▶ What is required:
Lines from the beginning of the data below through the one containing "let dphi := ((latitude" are to be printed exactly as they appear.
--
(** * Odom tracking session engine (src/app/page.tsx)

    A shallow embedding of the tracking logic of the [Home] component:
    the haversine distance, the time formatter, the geolocation watch
    callback, the one-second timer, and the start / lap / stop handlers.

    Numbers.  JavaScript numbers holding coordinates and distances are
    modelled as real numbers ([R]): IEEE-754 rounding, NaN and the
    infinities are outside the model.  Numbers holding instants
    (milliseconds of [Date.now()]) and whole seconds are integers ([Z]).

    React.  Every handler runs to completion and the component re-renders
    before the next event is delivered, so a handler is a function from
    the committed state to the next committed state; a functional update
    [setX (prev => f prev)] is [f] applied to the committed value. *)

From Stdlib Require Import Reals Lra ZArith Lia List String Ascii Bool.
From Stdlib Require Import DecimalString DecimalPos DecimalZ.
Import ListNotations.

Local Open Scope R_scope.

(** ** Positions and the great-circle distance *)

Record Position : Type := mkPosition {
  latitude : R;
  longitude : R;
  timestamp : Z
}.

Module JsMath.

(** [Math.atan2 y x] on real arguments (signed zeros do not exist in
    [R]; the quadrant cases are those of ECMAScript). *)
Definition atan2 (y x : R) : R :=
  if Rlt_dec 0 x then atan (y / x)
  else if Rlt_dec x 0 then
    (if Rle_dec 0 y then atan (y / x) + PI else atan (y / x) - PI)
  else if Rlt_dec 0 y then PI / 2
  else if Rlt_dec y 0 then - (PI / 2)
  else 0.

End JsMath.

(** [6371e3], the Earth's radius in meters. *)
Definition earthRadius : R := 6371 * 1000.

Definition calculateDistance (pos1 pos2 : Position) : R :=
  let phi1 := (latitude pos1 * PI) / 180 in
  let phi2 := (latitude pos2 * PI) / 180 in
  let dphi := ((latitude pos2 - latitude pos1) * PI) / 180 in
  let dlambda := ((longitude pos2 - longitude pos1) * PI) / 180 in
  let a :=
    sin (dphi / 2) * sin (dphi / 2) +
    cos phi1 * cos phi2 * sin (dlambda / 2) * sin (dlambda / 2) in
  let c := 2 * JsMath.atan2 (sqrt a) (sqrt (1 - a)) in
  earthRadius * c.

(** The haversine formula as the specification words it: angles are the
    coordinates converted to radians, and the deltas are the signed
    differences of those angles. *)
Module HaversineSpec.

Definition radians (deg : R) : R := deg * PI / 180.

Definition hav_a (phi1 phi2 dphi dlambda : R) : R :=
  (sin (dphi / 2))² + cos phi1 * cos phi2 * (sin (dlambda / 2))².

Definition distance (p1 p2 : Position) : R :=
  let phi1 := radians (latitude p1) in
  let phi2 := radians (latitude p2) in
  let lambda1 := radians (longitude p1) in
  let lambda2 := radians (longitude p2) in
  let a := hav_a phi1 phi2 (phi2 - phi1) (lambda2 - lambda1) in
  let c := 2 * JsMath.atan2 (sqrt a) (sqrt (1 - a)) in
  6371000 * c.

End HaversineSpec.

(** ** Time formatting *)

Module JsString.

(** [n.toString()] of an integral number. *)
Definition toString (n : Z) : string :=
  NilZero.string_of_int (Z.to_int n).
(** * Jiminny MCP server: a shallow embedding of [src/server.py]

    The server forwards authenticated GET requests to the Jiminny API and
    reshapes the JSON answers into markdown.  This development embeds the
    helpers, the formatters, the two extractors and the three tool handlers
    as Rocq functions and states the properties of the specification about
    them.

    Conventions.
    - A Python [str] is a list of Unicode code points ([pystr]); [len] and
      slicing count code points, as Python does.
    - A decoded JSON document is a value of [json]; a Python [dict] is an
      association list in insertion order, looked up by first match.
    - A computation that may raise returns [result A]: [Ok a] or
      [Raise e] with [e : exn]. *)

From Stdlib Require Import List ZArith NArith Lia Bool Ascii String DecimalString.
Import ListNotations.

Local Open Scope Z_scope.
#[local] Set Warnings "-register-all".

(* ------------------------------------------------------------------ *)
(** ** Python strings *)
(* ------------------------------------------------------------------ *)

Definition pystr := list N.

(** An ASCII literal, one code point per character. *)
Definition py (s : string) : pystr :=
  map N_of_ascii (list_ascii_of_string s).

Definition nl : pystr := [10%N].
Definition em_dash : N := 8212%N.

Definition len {A} (l : list A) : Z := Z.of_nat (List.length l).

Definition str_eqb (a b : pystr) : bool :=
  if list_eq_dec N.eq_dec a b then true else false.

(** [s[:n]] for [n >= 0]. *)
Definition slice_to {A} (n : Z) (s : list A) : list A := firstn (Z.to_nat n) s.

(** [sep.join(parts)] *)
Fixpoint join (sep : pystr) (parts : list pystr) : pystr :=
  match parts with
  | [] => []
  | [p] => p
  | p :: rest => p ++ sep ++ join sep rest
  end.

(** [s.startswith(p)] *)
Fixpoint startswith (s p : pystr) : bool :=
  match p, s with
  | [], _ => true
  | c :: p', d :: s' => N.eqb c d && startswith s' p'
  | _ :: _, [] => false
  end.

(** [needle in hay] *)
Fixpoint contains (hay needle : pystr) : bool :=
  startswith hay needle ||
  match hay with
  | [] => false
  | _ :: hay' => contains hay' needle
  end.

(** [s.endswith(p)] *)
Definition endswith (s p : pystr) : bool :=
  startswith (rev_append s []) (rev_append p []).

(** Code points for which [str.isspace()] holds; [str.strip()] removes
    them from both ends. *)
Definition isspace (c : N) : bool :=
  ((9 <=? c) && (c <=? 13) || (28 <=? c) && (c <=? 32) ||
   (c =? 133) || (c =? 160) || (c =? 5760) ||
   (8192 <=? c) && (c <=? 8202) || (c =? 8232) || (c =? 8233) ||
   (c =? 8239) || (c =? 8287) || (c =? 12288))%N.

Fixpoint lstrip_by (drop : N -> bool) (s : pystr) : pystr :=
  match s with
  | c :: s' => if drop c then lstrip_by drop s' else s
  | [] => []
  end.

Definition rstrip_by (drop : N -> bool) (s : pystr) : pystr :=
  rev_append (lstrip_by drop (rev_append s [])) [].

(** [s.strip()] *)
Definition strip (s : pystr) : pystr := rstrip_by isspace (lstrip_by isspace s).

(** [s.lstrip(chars)] *)
Definition lstrip_chars (chars : pystr) (s : pystr) : pystr :=
  lstrip_by (fun c => existsb (N.eqb c) chars) s.

(** [s.split("\n")]: never empty, one more piece than there are newlines. *)
Fixpoint split_lines (s : pystr) : list pystr :=
  match s with
  | [] => [[]]
  | c :: s' =>
      if (c =? 10)%N then [] :: split_lines s'
      else match split_lines s' with
           | cur :: rest => (c :: cur) :: rest
           | [] => [[c]]
           end
  end.

(** [str(z)] for an [int]. *)
Definition str_of_int (z : Z) : pystr := py (NilZero.string_of_int (Z.to_int z)).

(** [f"{z:02d}"] *)
Definition fmt_02d (z : Z) : pystr :=
  if (0 <=? z) && (z <? 10) then py "0" ++ str_of_int z else str_of_int z.

(* ------------------------------------------------------------------ *)
(** ** Constants *)
(* ------------------------------------------------------------------ *)

Definition API_BASE_URL : pystr := py "https://app.jiminny.com/api/v1".
Definition CHARACTER_LIMIT : Z := 25000.

(** The suffix appended by [_truncate]. *)
Definition truncation_suffix : pystr :=
  nl ++ nl ++ py "... [truncated " ++ [em_dash] ++
  py " response exceeded character limit]".

(** [_truncate] (server.py, lines 114-118). *)
Definition _truncate (text : pystr) : pystr :=
  if len text <=? CHARACTER_LIMIT then text
  else slice_to CHARACTER_LIMIT text ++ truncation_suffix.

(* ------------------------------------------------------------------ *)
(** ** Decoded JSON values *)
(* ------------------------------------------------------------------ *)

(** What [json.loads] produces.  An integer literal decodes to an [int], a
    literal with a fraction or an exponent to a [float]; a finite binary
    float is the dyadic number [m * 2^e].  The literals [NaN] and
    [Infinity], which RFC 8259 excludes, are not part of the model. *)
Inductive json :=
| JNull
| JBool (b : bool)
| JInt (z : Z)
| JFloat (m e : Z)
| JStr (s : pystr)
| JList (items : list json)
| JDict (kvs : list (pystr * json)).

(** [bool(v)] *)
Definition truthy (v : json) : bool :=
  match v with
  | JNull => false
  | JBool b => b
  | JInt z => negb (z =? 0)
  | JFloat m _ => negb (m =? 0)
  | JStr s => match s with [] => false | _ => true end
  | JList l => match l with [] => false | _ => true end
  | JDict d => match d with [] => false | _ => true end
  end.
(** The record of epoch number [k] run from the parameters
    [(slope, intercept)]: both gradients at those parameters, the
    parameters after the step, and the MSE at the new parameters. *)
Definition epoch_record (k : nat) (slope intercept : float) : EpochRecord.t :=
  let sg := slopeGradient_at slope intercept in
  let ig := interceptGradient_at slope intercept in
  let slope' := slope - learningRate * sg in
  let intercept' := intercept - learningRate * ig in
  EpochRecord.mk k slope' intercept' (calculateMSE points slope' intercept') sg ig.

(** At most [remaining] epochs numbered from [k], each run from the
    parameters the one before it recorded; none after a non-finite loss. *)
Fixpoint epochs_from (remaining k : nat) (slope intercept : float)
  : list EpochRecord.t :=
  match remaining with
  | O => []
  | S remaining' =>
      let r := epoch_record k slope intercept in
      r :: (if JS.isFinite (EpochRecord.loss r)
            then epochs_from remaining' (S k)
                             (EpochRecord.slope r) (EpochRecord.intercept r)
            else [])
  end.

Lemma gd_loop_epochs (remaining i : nat) (st : gd_state) :
  gd_loop points learningRate (JS.of_nat (length points)) remaining i st
  = let l := epochs_from remaining (i + 1) (gd_slope st) (gd_intercept st) in
    mk_gd_state (last (map EpochRecord.slope l) (gd_slope st))
                (last (map EpochRecord.intercept l) (gd_intercept st))
                (gd_history st ++ l).
Proof.
  revert i st.
  induction remaining as [|r IH]; intros i st.
  - destruct st; simpl. rewrite app_nil_r. reflexivity.
  - cbn [gd_loop epochs_from].
    rewrite (forEach_two_sums
               (fun p => (gd_slope st * Point.x p + gd_intercept st - Point.y p) * Point.x p)
               (fun p => gd_slope st * Point.x p + gd_intercept st - Point.y p)).
    fold (sum_over points
            (fun p => (gd_slope st * Point.x p + gd_intercept st - Point.y p) * Point.x p)).
    fold (sum_over points
            (fun p => gd_slope st * Point.x p + gd_intercept st - Point.y p)).
    fold (slopeGradient_at (gd_slope st) (gd_intercept st)).
    fold (interceptGradient_at (gd_slope st) (gd_intercept st)).
    cbv zeta.
    fold (epoch_record (i + 1) (gd_slope st) (gd_intercept st)).
    set (r1 := epoch_record (i + 1) (gd_slope st) (gd_intercept st)).
    change (calculateMSE points _ _) with (EpochRecord.loss r1).
    destruct (JS.isFinite (EpochRecord.loss r1)) eqn:Efin; cbn [negb].
    + rewrite IH. cbn [gd_slope gd_intercept gd_history].
      replace (S i + 1)%nat with (S (i + 1)) by lia.
      cbn [map]. rewrite !last_cons_default, <- app_assoc. reflexivity.
    + reflexivity.
Qed.

End GradientDescent.

Section GradientDescentFacts.

Open Scope float_scope.

Variable points : list Point.t.
Variable learningRate : float.
(** What the update of the SQL-analyst step holds, given what the
    agent returned. *)
Definition sql_update_of (result : SqlOutput) (u : StateUpdate) : Prop :=
  upd_implementation_research_scratchpad u = None /\
  upd_research_summary u = None /\
  upd_implementation_plan u = None /\
  upd_collaboration_plan u = None /\
  upd_sql_analysis_result u = Some (out_sql_analysis_result result) /\
  upd_sql_queries u = Some (extracted_queries (out_sql_analysis_result result)) /\
  upd_database_schema u = None.

(** The strategy a collaboration plan names, when it names one. *)
Definition strategy_of (state : CollaborativeState) : option value :=
  dict_get (collaboration_plan state) (lit "strategy").

(** ** Names for the whole workflow *)

(** The two flags of lines 69-77, computed from what the architect
    agent returned. *)
Definition sql_flag (result : ArchitectOutput) : bool :=
  needs_sql (py_str (plan_or_empty_str result)) (py_str (summary_or_empty_str result)).

Definition code_flag (result : ArchitectOutput) : bool :=
  needs_code (py_str (plan_or_empty_str result)) (py_str (summary_or_empty_str result)).

(** The state with another scratchpad. *)
Definition with_scratchpad (state : CollaborativeState) (ms : list BaseMessage)
  : CollaborativeState :=
  {| implementation_research_scratchpad := ms;
     research_summary := research_summary state;
     implementation_plan := implementation_plan state;
     collaboration_plan := collaboration_plan state;
     sql_analysis_result := sql_analysis_result state;
     sql_queries := sql_queries state;
     database_schema := database_schema state |}.

(** The state after the architect node, when the agent returned
    [result]. *)
Definition after_architect (state : CollaborativeState) (result : ArchitectOutput)
  : CollaborativeState :=
  {| implementation_research_scratchpad := implementation_research_scratchpad state;
     research_summary :=
       match out_research_summary result with Some t => t | None => [] end;
     implementation_plan :=
       match out_implementation_plan result with Some p => p | None => [] end;
     collaboration_plan := decide_collaboration (sql_flag result) (code_flag result);
     sql_analysis_result := sql_analysis_result state;
     sql_queries := sql_queries state;
     database_schema := database_schema state |}.

(** The state after the SQL-analyst node, when the agent returned
    [out]. *)
Definition after_sql (state : CollaborativeState) (out : SqlOutput)
  : CollaborativeState :=
  {| implementation_research_scratchpad := implementation_research_scratchpad state;
     research_summary := research_summary state;
     implementation_plan := implementation_plan state;
     collaboration_plan := collaboration_plan state;
     sql_analysis_result := out_sql_analysis_result out;
     sql_queries := extracted_queries (out_sql_analysis_result out);
     database_schema := database_schema state |}.

(** The input the developer agent is called with. *)
Definition developer_input_for (state : CollaborativeState) : DeveloperInput :=
  {| dev_scratchpad := developer_messages state;
     dev_implementation_plan := implementation_plan state |}.

(** The nodes that run, by the two flags. *)
Definition path_for (needs_sql needs_code : bool) : list text :=
  if needs_sql then
    if needs_code then [lit "architect"; lit "sql_analyst"; lit "developer"]
    else [lit "architect"; lit "sql_analyst"]
  else [lit "architect"; lit "developer"].

(* ================================================================ *)
(** * Facts about text *)
(* ================================================================ *)

Lemma text_eqb_eq (a b : text) : text_eqb a b = true <-> a = b.
Proof.
  revert b; induction a as [|x a IH]; intros [|y b]; simpl;
    try (split; [discriminate | discriminate]); try tauto.
  rewrite andb_true_iff, N.eqb_eq, IH.
  split; [intros [-> ->]; reflexivity | intros H; inversion H; auto].
Qed.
--
▶ Output below:
(** * Odom tracking session engine (src/app/page.tsx)

    A shallow embedding of the tracking logic of the [Home] component:
    the haversine distance, the time formatter, the geolocation watch
    callback, the one-second timer, and the start / lap / stop handlers.

    Numbers.  JavaScript numbers holding coordinates and distances are
    modelled as real numbers ([R]): IEEE-754 rounding, NaN and the
    infinities are outside the model.  Numbers holding instants
    (milliseconds of [Date.now()]) and whole seconds are integers ([Z]).

    React.  Every handler runs to completion and the component re-renders
    before the next event is delivered, so a handler is a function from
    the committed state to the next committed state; a functional update
    [setX (prev => f prev)] is [f] applied to the committed value. *)

From Stdlib Require Import Reals Lra ZArith Lia List String Ascii Bool.
From Stdlib Require Import DecimalString DecimalPos DecimalZ.
Import ListNotations.

Local Open Scope R_scope.

(** ** Positions and the great-circle distance *)

Record Position : Type := mkPosition {
  latitude : R;
  longitude : R;
  timestamp : Z
}.

Module JsMath.

(** [Math.atan2 y x] on real arguments (signed zeros do not exist in
    [R]; the quadrant cases are those of ECMAScript). *)
Definition atan2 (y x : R) : R :=
  if Rlt_dec 0 x then atan (y / x)
  else if Rlt_dec x 0 then
    (if Rle_dec 0 y then atan (y / x) + PI else atan (y / x) - PI)
  else if Rlt_dec 0 y then PI / 2
  else if Rlt_dec y 0 then - (PI / 2)
  else 0.

End JsMath.

(** [6371e3], the Earth's radius in meters. *)
Definition earthRadius : R := 6371 * 1000.

Definition calculateDistance (pos1 pos2 : Position) : R :=
  let phi1 := (latitude pos1 * PI) / 180 in
  let phi2 := (latitude pos2 * PI) / 180 in
  let dphi := ((latitude pos2 - latitude pos1) * PI) / 180 in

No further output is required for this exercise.